======== Data for processing
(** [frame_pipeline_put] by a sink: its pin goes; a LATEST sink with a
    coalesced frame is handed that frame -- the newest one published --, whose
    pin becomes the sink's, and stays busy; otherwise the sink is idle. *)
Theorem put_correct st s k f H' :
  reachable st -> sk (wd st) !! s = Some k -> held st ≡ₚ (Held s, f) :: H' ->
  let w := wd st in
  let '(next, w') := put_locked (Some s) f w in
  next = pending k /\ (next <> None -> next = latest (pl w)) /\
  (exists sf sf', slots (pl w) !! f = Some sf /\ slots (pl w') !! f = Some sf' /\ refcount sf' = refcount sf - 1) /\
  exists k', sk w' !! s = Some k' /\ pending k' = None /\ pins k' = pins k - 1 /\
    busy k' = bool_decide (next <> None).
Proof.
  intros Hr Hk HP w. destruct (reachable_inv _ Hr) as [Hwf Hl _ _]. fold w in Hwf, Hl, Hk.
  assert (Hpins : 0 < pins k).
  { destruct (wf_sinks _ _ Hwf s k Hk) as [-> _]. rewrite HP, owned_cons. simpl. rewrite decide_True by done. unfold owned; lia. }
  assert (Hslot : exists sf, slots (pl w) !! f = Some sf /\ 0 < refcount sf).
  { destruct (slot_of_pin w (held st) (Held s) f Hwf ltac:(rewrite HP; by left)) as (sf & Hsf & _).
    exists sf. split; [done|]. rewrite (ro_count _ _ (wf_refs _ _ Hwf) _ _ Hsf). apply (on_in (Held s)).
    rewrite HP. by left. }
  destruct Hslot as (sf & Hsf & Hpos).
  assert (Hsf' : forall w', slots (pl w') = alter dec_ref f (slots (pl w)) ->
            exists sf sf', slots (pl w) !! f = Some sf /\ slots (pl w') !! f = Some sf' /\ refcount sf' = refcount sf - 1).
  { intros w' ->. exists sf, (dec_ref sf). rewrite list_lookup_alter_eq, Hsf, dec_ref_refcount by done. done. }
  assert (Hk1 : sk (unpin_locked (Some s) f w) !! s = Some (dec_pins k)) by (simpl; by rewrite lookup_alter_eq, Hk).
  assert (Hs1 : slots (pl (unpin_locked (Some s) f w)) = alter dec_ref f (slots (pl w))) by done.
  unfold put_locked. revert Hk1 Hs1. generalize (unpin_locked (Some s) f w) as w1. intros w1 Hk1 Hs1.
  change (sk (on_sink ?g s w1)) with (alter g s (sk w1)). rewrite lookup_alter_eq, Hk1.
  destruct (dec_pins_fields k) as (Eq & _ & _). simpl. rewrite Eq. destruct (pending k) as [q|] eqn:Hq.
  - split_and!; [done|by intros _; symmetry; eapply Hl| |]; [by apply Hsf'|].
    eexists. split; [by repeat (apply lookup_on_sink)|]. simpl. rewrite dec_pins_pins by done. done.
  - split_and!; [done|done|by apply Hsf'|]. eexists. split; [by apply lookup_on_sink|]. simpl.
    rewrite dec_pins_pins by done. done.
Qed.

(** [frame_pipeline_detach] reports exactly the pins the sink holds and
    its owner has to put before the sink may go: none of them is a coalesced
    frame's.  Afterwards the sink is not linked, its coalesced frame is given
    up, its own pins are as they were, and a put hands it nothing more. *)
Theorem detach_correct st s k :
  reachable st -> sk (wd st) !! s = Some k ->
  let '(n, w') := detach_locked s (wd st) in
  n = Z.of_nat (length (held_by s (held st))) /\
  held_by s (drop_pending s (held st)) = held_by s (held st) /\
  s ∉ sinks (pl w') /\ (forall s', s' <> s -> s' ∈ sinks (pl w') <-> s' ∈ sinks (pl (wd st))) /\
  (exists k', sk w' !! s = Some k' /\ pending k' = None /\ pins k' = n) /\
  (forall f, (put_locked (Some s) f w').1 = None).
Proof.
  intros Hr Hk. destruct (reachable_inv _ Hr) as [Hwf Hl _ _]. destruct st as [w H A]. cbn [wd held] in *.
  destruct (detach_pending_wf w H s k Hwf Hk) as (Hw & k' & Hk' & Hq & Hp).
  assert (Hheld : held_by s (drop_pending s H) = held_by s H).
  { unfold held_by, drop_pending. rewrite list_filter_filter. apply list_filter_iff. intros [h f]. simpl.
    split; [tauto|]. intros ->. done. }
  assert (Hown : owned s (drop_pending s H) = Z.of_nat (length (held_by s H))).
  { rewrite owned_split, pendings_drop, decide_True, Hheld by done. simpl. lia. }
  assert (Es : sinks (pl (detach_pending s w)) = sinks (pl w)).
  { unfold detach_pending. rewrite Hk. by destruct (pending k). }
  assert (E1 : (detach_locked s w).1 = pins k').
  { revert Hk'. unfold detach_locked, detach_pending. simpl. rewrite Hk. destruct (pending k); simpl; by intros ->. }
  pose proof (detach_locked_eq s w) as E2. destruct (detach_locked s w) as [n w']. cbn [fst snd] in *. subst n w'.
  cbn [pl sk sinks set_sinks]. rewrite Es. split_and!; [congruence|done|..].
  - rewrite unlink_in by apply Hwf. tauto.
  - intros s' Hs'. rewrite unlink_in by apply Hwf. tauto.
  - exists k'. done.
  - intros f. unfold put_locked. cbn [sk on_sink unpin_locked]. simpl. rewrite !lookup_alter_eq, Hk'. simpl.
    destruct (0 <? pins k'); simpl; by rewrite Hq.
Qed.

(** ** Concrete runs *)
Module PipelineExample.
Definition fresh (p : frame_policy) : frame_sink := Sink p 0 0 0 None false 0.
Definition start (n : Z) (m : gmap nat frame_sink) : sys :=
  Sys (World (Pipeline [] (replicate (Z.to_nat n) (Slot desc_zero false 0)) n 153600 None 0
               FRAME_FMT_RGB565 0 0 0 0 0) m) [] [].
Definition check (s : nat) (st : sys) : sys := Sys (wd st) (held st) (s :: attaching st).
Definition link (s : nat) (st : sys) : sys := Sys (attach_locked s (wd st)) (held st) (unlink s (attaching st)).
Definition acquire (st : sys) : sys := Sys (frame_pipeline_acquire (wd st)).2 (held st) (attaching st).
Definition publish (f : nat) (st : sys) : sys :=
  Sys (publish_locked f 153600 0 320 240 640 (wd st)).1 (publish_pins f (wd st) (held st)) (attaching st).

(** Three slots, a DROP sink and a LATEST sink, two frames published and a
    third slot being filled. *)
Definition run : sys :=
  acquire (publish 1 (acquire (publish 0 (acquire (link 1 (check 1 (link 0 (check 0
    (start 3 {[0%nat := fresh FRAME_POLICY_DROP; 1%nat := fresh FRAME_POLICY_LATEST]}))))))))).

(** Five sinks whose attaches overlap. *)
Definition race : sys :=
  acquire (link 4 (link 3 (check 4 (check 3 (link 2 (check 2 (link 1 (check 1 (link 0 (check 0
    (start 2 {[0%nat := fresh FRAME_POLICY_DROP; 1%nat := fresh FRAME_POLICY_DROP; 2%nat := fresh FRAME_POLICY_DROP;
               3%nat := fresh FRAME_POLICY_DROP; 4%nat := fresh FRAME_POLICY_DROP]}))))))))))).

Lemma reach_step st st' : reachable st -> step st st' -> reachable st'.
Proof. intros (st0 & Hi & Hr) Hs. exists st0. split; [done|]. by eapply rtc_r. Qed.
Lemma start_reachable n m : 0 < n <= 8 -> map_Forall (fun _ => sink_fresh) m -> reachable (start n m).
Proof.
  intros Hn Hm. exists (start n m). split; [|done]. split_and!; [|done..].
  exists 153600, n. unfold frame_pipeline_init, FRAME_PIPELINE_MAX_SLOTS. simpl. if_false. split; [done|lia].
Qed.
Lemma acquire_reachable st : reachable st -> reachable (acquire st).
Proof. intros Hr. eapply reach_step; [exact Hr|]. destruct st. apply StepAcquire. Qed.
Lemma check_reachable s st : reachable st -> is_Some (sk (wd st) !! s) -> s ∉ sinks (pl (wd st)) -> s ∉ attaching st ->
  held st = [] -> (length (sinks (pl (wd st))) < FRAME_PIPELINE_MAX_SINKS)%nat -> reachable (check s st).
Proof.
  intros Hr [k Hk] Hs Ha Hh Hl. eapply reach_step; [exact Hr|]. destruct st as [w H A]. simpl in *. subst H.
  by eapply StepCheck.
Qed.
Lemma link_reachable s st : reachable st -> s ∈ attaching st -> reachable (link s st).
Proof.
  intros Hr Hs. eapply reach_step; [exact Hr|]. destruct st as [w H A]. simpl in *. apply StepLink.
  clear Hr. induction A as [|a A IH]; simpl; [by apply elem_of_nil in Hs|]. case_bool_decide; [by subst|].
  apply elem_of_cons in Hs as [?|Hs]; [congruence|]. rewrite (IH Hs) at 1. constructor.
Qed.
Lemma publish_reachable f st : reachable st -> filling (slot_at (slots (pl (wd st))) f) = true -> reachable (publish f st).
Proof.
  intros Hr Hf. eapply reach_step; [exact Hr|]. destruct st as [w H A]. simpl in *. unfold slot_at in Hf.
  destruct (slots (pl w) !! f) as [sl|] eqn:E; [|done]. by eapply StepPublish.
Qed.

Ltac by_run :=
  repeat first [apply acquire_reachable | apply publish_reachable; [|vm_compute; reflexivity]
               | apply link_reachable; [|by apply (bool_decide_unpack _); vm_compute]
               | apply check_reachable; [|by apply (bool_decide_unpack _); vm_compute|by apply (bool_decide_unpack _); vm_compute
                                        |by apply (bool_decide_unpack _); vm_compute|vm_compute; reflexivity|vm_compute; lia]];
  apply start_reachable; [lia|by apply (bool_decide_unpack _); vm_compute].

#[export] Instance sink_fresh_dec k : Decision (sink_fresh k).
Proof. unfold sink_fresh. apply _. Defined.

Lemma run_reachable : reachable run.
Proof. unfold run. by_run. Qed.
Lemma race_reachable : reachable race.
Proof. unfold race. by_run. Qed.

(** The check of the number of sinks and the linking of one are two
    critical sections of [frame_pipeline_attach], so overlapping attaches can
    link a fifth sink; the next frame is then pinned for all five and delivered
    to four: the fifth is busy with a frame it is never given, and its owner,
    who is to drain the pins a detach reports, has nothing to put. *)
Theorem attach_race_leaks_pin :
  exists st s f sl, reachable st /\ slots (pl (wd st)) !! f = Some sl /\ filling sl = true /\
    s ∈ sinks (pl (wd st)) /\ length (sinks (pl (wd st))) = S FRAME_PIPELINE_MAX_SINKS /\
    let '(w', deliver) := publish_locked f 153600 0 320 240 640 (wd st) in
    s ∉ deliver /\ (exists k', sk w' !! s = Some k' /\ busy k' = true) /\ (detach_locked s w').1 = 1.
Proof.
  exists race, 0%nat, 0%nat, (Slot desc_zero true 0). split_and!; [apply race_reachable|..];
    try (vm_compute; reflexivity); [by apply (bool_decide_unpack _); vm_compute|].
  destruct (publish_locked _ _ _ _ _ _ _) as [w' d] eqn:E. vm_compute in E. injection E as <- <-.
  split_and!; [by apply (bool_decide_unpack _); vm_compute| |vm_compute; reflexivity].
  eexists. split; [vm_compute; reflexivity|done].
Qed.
================
Find how many lines in the entries include the string "length", and state only the number.

Task result ▸ 4